Inez Duursma, Valentijn Jansen, Nicole Zaat, Tyler J Kirby, Jolanda van der Velden, Diederik W D Kuster
Abstract
Open AccessRodents are often used in cardiac research, where they undergo a wide variety of procedures. To ensure animal welfare, the rodents are often analgesized before, during and/or after a procedure. Contractility measurements in isolated murine cardiomyocytes are an often used method to assess function; however, little is known about the effects of analgesia on this. Therefore, we investigated the effect of systemic injection of a non-steroidal anti-inflammatory drug, carprofen (N = 3 mice, n = 273 CMs; N = 3 rats, n = 241 CMs) and an opioid, buprenorphine (N = 4 mice, n = 326 CMs; N = 4 rats, n = 308 CMs) on isolated cardiomyocytes using unloaded contractility measurements. We found that buprenorphine prolongs the relaxation of cardiomyocytes, an effect confound to the first 3 h post-isolation, whereas carprofen does not affect contractility. As analgesia might influence the stress response, we assessed the influence of carprofen and buprenorphine on the β-adrenergic receptor (AR) response.

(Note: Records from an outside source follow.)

(** The decimal rendering of a timestamp has no dot. *)
Lemma pretty_Z_dotFree (z : Z) : dotFree (pretty z).
Proof.
  destruct z as [|p|p]; unfold pretty, pretty_Z.
  - reflexivity.
  - apply pretty_N_dotFree.
  - unfold dotFree. change ("-" +:+ pretty p) with (String "-" (pretty p)).
    simpl. apply pretty_N_dotFree.
Qed.

Lemma dot_not_dotFree a c : ~ dotFree (a +:+ "." +:+ c).
Proof.
  unfold dotFree. induction a as [|z a IH]; intros H.
  - change ("" +:+ "." +:+ c) with (String "." c) in H. discriminate.
  - change (String z a +:+ "." +:+ c)
      with (String z (a +:+ "." +:+ c)) in H.
    simpl in H. apply andb_true_iff in H as [_ H]. auto.
Qed.

(** A string splits at its last dot in one way only. *)
Lemma split_at_last_dot a : forall b c d,
  dotFree c -> dotFree d ->
  a +:+ "." +:+ c = b +:+ "." +:+ d -> a = b /\ c = d.
Proof.
  induction a as [|x a IH]; intros [|y b] c d Hc Hd Heq.
  - change ("" +:+ "." +:+ c) with (String "." c) in Heq.
    change ("" +:+ "." +:+ d) with (String "." d) in Heq.
    injection Heq as ->. done.
  - exfalso.
    change ("" +:+ "." +:+ c) with (String "." c) in Heq.
    change (String y b +:+ "." +:+ d)
      with (String y (b +:+ "." +:+ d)) in Heq.
    injection Heq as <- ->. by apply dot_not_dotFree in Hc.
  - exfalso.
    change ("" +:+ "." +:+ d) with (String "." d) in Heq.
    change (String x a +:+ "." +:+ c)
      with (String x (a +:+ "." +:+ c)) in Heq.
    injection Heq as -> <-. by apply dot_not_dotFree in Hd.
  - change (String x a +:+ "." +:+ c)
      with (String x (a +:+ "." +:+ c)) in Heq.
    change (String y b +:+ "." +:+ d)
      with (String y (b +:+ "." +:+ d)) in Heq.
    injection Heq as -> Heq.
    destruct (IH _ _ _ Hc Hd Heq) as [-> ->]. done.
Qed.

(** C4: two bookmarks have the same fingerprint exactly when they have
    the same identifier and the same update timestamp. *)
Theorem Etag_eq_iff (CurrentVersion : string) (o1 o2 : ChannelBookmark) :
  Etag CurrentVersion o1 = Etag CurrentVersion o2
  <-> Id o1 = Id o2 /\ UpdateAt o1 = UpdateAt o2.
Proof.
  unfold Etag. split.
  - intros Heq.
    apply (inj (String.app CurrentVersion)) in Heq.
    apply (inj (String.app ".")) in Heq.
    apply split_at_last_dot in Heq as [Hid Hup];
      [|apply pretty_Z_dotFree..].
    split; [exact Hid|]. by apply (inj pretty) in Hup.
  - intros [-> ->]. reflexivity.
Qed.

(** [TestChannelBookmarkEtag], "different update at". *)
Example Etag_different_update_at :
  Etag "9.5.0" (PreUpdate 2 freshBookmark)
  <> Etag "9.5.0" (PreUpdate 3 freshBookmark).
Proof. vm_compute. discriminate. Qed.

(** ** Authentication *)

Section AuthFacts.

Context (lib : Libs).

Lemma loginAuth_Start_unencrypted username password host server :
  smtp.TLS server = false ->
  loginAuth_Start username password host server
  = Err (errorsNew "unencrypted connection").
Proof. intros H. unfold loginAuth_Start. rewrite H. reflexivity. Qed.

Lemma loginAuth_Start_wrong_host username password host server :
  smtp.TLS server = true -> smtp.Name server <> host ->
  loginAuth_Start username password host server
  = Err (errorsNew "wrong host name").
Proof.
  intros Htls Hname. unfold loginAuth_Start. rewrite Htls. simpl.
  apply String.eqb_neq in Hname. rewrite Hname. reflexivity.
Qed.

Lemma loginAuth_Start_ok username password host server :
  smtp.TLS server = true -> smtp.Name server = host ->
  loginAuth_Start username password host server = Ok ("LOGIN", "").
Proof.
  intros Htls Hname. unfold loginAuth_Start. rewrite Htls. simpl.
  apply String.eqb_eq in Hname. rewrite Hname. reflexivity.
Qed.

(** C6: [loginAuth.Start] returns an error when the server reports no
    TLS or a name other than the expected host; when the session is
    encrypted and the names agree it succeeds and announces LOGIN. *)
Theorem loginAuth_Start_spec (username password host : string)
    (server : smtp.ServerInfo) :
  (smtp.TLS server = false \/ smtp.Name server <> host ->
   exists e, loginAuth_Start username password host server = Err e)
  /\ (smtp.TLS server = true /\ smtp.Name server = host ->
      loginAuth_Start username password host server = Ok ("LOGIN", "")).
Proof.
  split.
  - intros [Htls|Hname].
    + eexists. by apply loginAuth_Start_unencrypted.
    + destruct (smtp.TLS server) eqn:Htls.
      * eexists. by apply loginAuth_Start_wrong_host.
      * eexists. by apply loginAuth_Start_unencrypted.
  - intros [Htls Hname]. by apply loginAuth_Start_ok.
Qed.

Lemma rangeServerAuth_PLAIN methods current plain :
  "PLAIN" ∈ methods -> rangeServerAuth methods current plain = plain.
Proof.
  induction methods as [|method rest IH]; intros Hin.
  - by apply not_elem_of_nil in Hin.
  - simpl. destruct (String.eqb_spec method "PLAIN") as [->|Hne]; [done|].
    apply IH. apply elem_of_cons in Hin as [Heq|Hin]; [congruence|done].
Qed.

Lemma rangeServerAuth_no_PLAIN methods current plain :
  "PLAIN" ∉ methods -> rangeServerAuth methods current plain = current.
Proof.
  induction methods as [|method rest IH]; intros Hnin; [done|].
  simpl. apply not_elem_of_cons in Hnin as [Hne Hnin].
  destruct (String.eqb_spec method "PLAIN") as [->|_]; [done|].
  by apply IH.
Qed.
Lemma faithful_index_project_body (clock : nat -> Z) (import_time : Z)
    (name root_path : string) (modules : list ModuleInfo) :
  faithful (fun fault => index_project_body fault clock import_time name root_path modules).
Proof.
  unfold index_project_body.
  apply (faithful_bind
           (fun fault =>
              index_project_transaction fault clock import_time name root_path modules)
           (fun project fault => _));
    [apply faithful_index_project_transaction|].
  intros project.
  apply (faithful_bind (fun fault => load_expired fault project) (fun _ _ => _));
    [apply faithful_load_expired|].
  intros reloaded. apply faithful_ret.
Qed.

(** *** What the operations leave alone *)

Section Frames.

Variable fault : nat -> option Exception.
Variable clock : nat -> Z.
Variable import_time : Z.

Ltac frame_primitive :=
  let s := fresh "s" in
  let s' := fresh "s'" in
  let r := fresh "r" in
  let H := fresh "H" in
  intros s s' r H;
  cbv [bind ret statement flush get_work put_work now] in H;
  repeat match type of H with
         | context [fault ?n] => destruct (fault n)
         end;
  injection H as <- _; reflexivity.

Lemma children_statement : keeps (same outside_children) (statement fault).
Proof. frame_primitive. Qed.

Lemma children_deletes (module_id : Z) :
  keeps (same outside_children) (delete_toplevel_functions fault module_id)
  /\ keeps (same outside_children) (delete_classes fault module_id)
  /\ keeps (same outside_children) (delete_imports fault module_id)
  /\ keeps (same outside_children) (delete_variables fault module_id).
Proof.
  unfold delete_toplevel_functions, delete_classes, delete_imports, delete_variables.
  split; [|split; [|split]]; frame_primitive.
Qed.

Lemma children_index_import (module_id : Z) (import_info : ImportInfo) :
  keeps (same outside_children) (_index_import module_id import_info).
Proof. unfold _index_import. frame_primitive. Qed.

Lemma children_index_variable (module_id : Z) (name : string) (lineno : Z)
    (value : string) :
  keeps (same outside_children) (_index_variable module_id name lineno value).
Proof. unfold _index_variable. frame_primitive. Qed.

Lemma children_index_function (module_id : Z) (class_id : option Z)
    (func_info : FunctionInfo) :
  keeps (same outside_children) (_index_function module_id class_id func_info).
Proof. unfold _index_function. frame_primitive. Qed.

Lemma children_index_class (module_id : Z) (class_info : ClassInfo) :
  keeps (same outside_children) (_index_class fault module_id class_info).
Proof.
  unfold _index_class. intros s s' r H.
  unfold bind at 1 2 in H. unfold get_work, put_work in H.
  match type of H with
  | ?rest ?s1 = _ =>
      assert (Hrest : keeps (same outside_children) rest);
      [|apply Hrest in H; unfold same in *; rewrite H; reflexivity]
  end.
  apply keeps_bind; [apply same_trans | apply children_statement | intros _].
  apply keeps_bind; [apply same_trans | | intros _; apply keeps_ret; apply same_refl].
  apply keeps_for_each; [apply same_refl | apply same_trans | intros method_info].
  apply keeps_bind; [apply same_trans | apply children_index_function|].
  intros _. apply keeps_ret. apply same_refl.
Qed.

(** The four loops of [_index_module]. *)
Lemma children_loop_imports (module_id : Z) (l : list ImportInfo) :
  keeps (same outside_children)
    (for_each l (fun import_info => _index_import module_id import_info ;; ret tt)).
Proof.
  apply keeps_for_each; [apply same_refl | apply same_trans | intros x].
  apply keeps_bind; [apply same_trans | apply children_index_import|].
  intros _. apply keeps_ret. apply same_refl.
Qed.

Lemma children_loop_variables (module_id : Z) (l : list (string * (Z * string))) :
  keeps (same outside_children)
    (for_each l
       (fun item =>
          let '(name, (lineno, value)) := item in
          _index_variable module_id name lineno value ;; ret tt)).
Proof.
  apply keeps_for_each; [apply same_refl | apply same_trans |].
  intros [name [lineno value]].
  apply keeps_bind; [apply same_trans | apply children_index_variable|].
  intros _. apply keeps_ret. apply same_refl.
Qed.

Lemma children_loop_classes (module_id : Z) (l : list ClassInfo) :
  keeps (same outside_children)
    (for_each l (fun class_info => _index_class fault module_id class_info ;; ret tt)).
Proof.
  apply keeps_for_each; [apply same_refl | apply same_trans | intros x].
  apply keeps_bind; [apply same_trans | apply children_index_class|].
  intros _. apply keeps_ret. apply same_refl.
Qed.

Lemma children_loop_functions (module_id : Z) (l : list FunctionInfo) :
  keeps (same outside_children)
    (for_each l (fun func_info => _index_function module_id None func_info ;; ret tt)).
Proof.
  apply keeps_for_each; [apply same_refl | apply same_trans | intros x].
  apply keeps_bind; [apply same_trans | apply children_index_function|].
  intros _. apply keeps_ret. apply same_refl.
Qed.

(** The bulk deletes of the branch for a module that is already there. *)
Lemma children_clear (module : Module_) :
  keeps (same outside_children)
    (delete_toplevel_functions fault (mod_id module) ;;
     delete_classes fault (mod_id module) ;;
     delete_imports fault (mod_id module) ;;
     delete_variables fault (mod_id module) ;;
     ret module).
Proof.
  destruct (children_deletes (mod_id module)) as (H1 & H2 & H3 & H4).
  apply keeps_bind; [apply same_trans | exact H1 | intros _].
  apply keeps_bind; [apply same_trans | exact H2 | intros _].
  apply keeps_bind; [apply same_trans | exact H3 | intros _].
  apply keeps_bind; [apply same_trans | exact H4 | intros _].
  apply keeps_ret. apply same_refl.
Qed.

Lemma clear_returns (module x : Module_) (s s' : Session) :
  (delete_toplevel_functions fault (mod_id module) ;;
   delete_classes fault (mod_id module) ;;
   delete_imports fault (mod_id module) ;;
   delete_variables fault (mod_id module) ;;
   ret module) s = (s', Returned x) -> x = module.
Proof.
  intros H.
  apply bind_returned in H. destruct H as (s1 & [] & _ & H).
  apply bind_returned in H. destruct H as (s2 & [] & _ & H).
  apply bind_returned in H. destruct H as (s3 & [] & _ & H).
  apply bind_returned in H. destruct H as (s4 & [] & _ & H).
  unfold ret in H. congruence.
Qed.

Lemma query_module_spec (project_id : Z) (path : string) (s s' : Session)
    (r : outcome (option Module_)) :
  query_module fault project_id path s = (s', r) ->
  work s' = work s /\ readings s' = readings s /\ durable s' = durable s
  /\ forall found, r = Returned found ->
        found = find (fun m => ((mod_project_id m =? project_id)
                                && String.eqb (mod_path m) path)%bool)
                     (modules (work s)).
Proof.
  unfold query_module. cbv [bind ret statement get_work]. intros H.
  destruct (fault (statements s)); injection H as <- <-; simpl;
    repeat split; try discriminate.
  intros found Hf. injection Hf as <-. reflexivity.
Qed.

Lemma query_project_spec (root_path : string) (s s' : Session)
    (r : outcome (option Project)) :
  query_project fault root_path s = (s', r) ->
  work s' = work s /\ readings s' = readings s /\ durable s' = durable s
  /\ forall found, r = Returned found ->
        found = find (fun p => String.eqb (project_root_path p) root_path)
                     (projects (work s)).
Proof.
  unfold query_project. cbv [bind ret statement get_work]. intros H.
  destruct (fault (statements s)); injection H as <- <-; simpl;
    repeat split; try discriminate.
  intros found Hf. injection Hf as <-. reflexivity.
Qed.
(** * ttcamera: the Worker's HTTP handlers (src/index.ts)

    A shallow embedding of the five routes of the Hono application:
    the static era table, the transform handler (POST /api/time-travel),
    the media fetch handler (GET /api/images/:filename) and the media
    list handler (GET /api/images).

    The external collaborators (the request body parser, the OpenAI
    image-edit endpoint, the R2 bucket binding, the clock and the base64
    decoder of node:buffer) are not code of this repository: they enter
    the model as oracles, so every theorem holds for all of their
    behaviours. *)

From Stdlib Require Import ZArith NArith Ascii DecimalString DecimalN.
From Stdlib Require Import Strings.Byte.
From stdpp Require Import gmap strings list fin_maps sorting.

Local Set Warnings "-register-all".
Local Open Scope N_scope.
Local Open Scope stdpp_scope.

(** ** Strings *)

Module Str.

(** [s.startsWith(p)]; when it holds the rest of [s] is returned. *)
Fixpoint strip_literal (p s : string) : option string :=
  match p with
  | EmptyString => Some s
  | String a p' =>
      match s with
      | EmptyString => None
      | String b s' => if Ascii.eqb a b then strip_literal p' s' else None
      end
  end.

Definition between (lo hi c : N) : bool := (lo <=? c) && (c <=? hi).

(** The regular-expression class [\d]. *)
Definition is_digit (c : ascii) : bool :=
  between 48 57 (N_of_ascii c).

(** The regular-expression class [\w] (no [u] or [i] flag):
    [A-Za-z0-9_]. *)
Definition is_word (c : ascii) : bool :=
  let n := N_of_ascii c in
  between 65 90 n || between 97 122 n || between 48 57 n || (n =? 95).

Fixpoint all (f : ascii -> bool) (s : string) : bool :=
  match s with
  | EmptyString => true
  | String c s' => f c && all f s'
  end.

(** The longest prefix of [s] made of characters satisfying [f], and
    what follows it: a greedy [f+] or [f*]. *)
Fixpoint span (f : ascii -> bool) (s : string) : string * string :=
  match s with
  | EmptyString => (EmptyString, EmptyString)
  | String c s' =>
      if f c then let '(w, r) := span f s' in (String c w, r)
      else (EmptyString, s)
  end.

Definition is_empty (s : string) : bool :=
  match s with EmptyString => true | _ => false end.

Definition lower_char (c : ascii) : ascii :=
  let n := N_of_ascii c in
  if between 65 90 n then ascii_of_N (n + 32) else c.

The response of cardiomyocytes to both a β-AR agonist and antagonist was not affected by carprofen or buprenorphine. In vitro addition of the analgesics to rat cardiomyocytes (N = 3 rats, n = 197 CMs saline, n = 214 CMs carprofen, n = 211 CMs buprenorphine) revealed that the effect of buprenorphine on contractility is caused by a systemic response rather than a direct response of cardiomyocytes specifically. Collectively, our results suggest that carprofen and buprenorphine do not affect isolated cardiomyocyte contractility if measurements are performed at least 4 h post-isolation.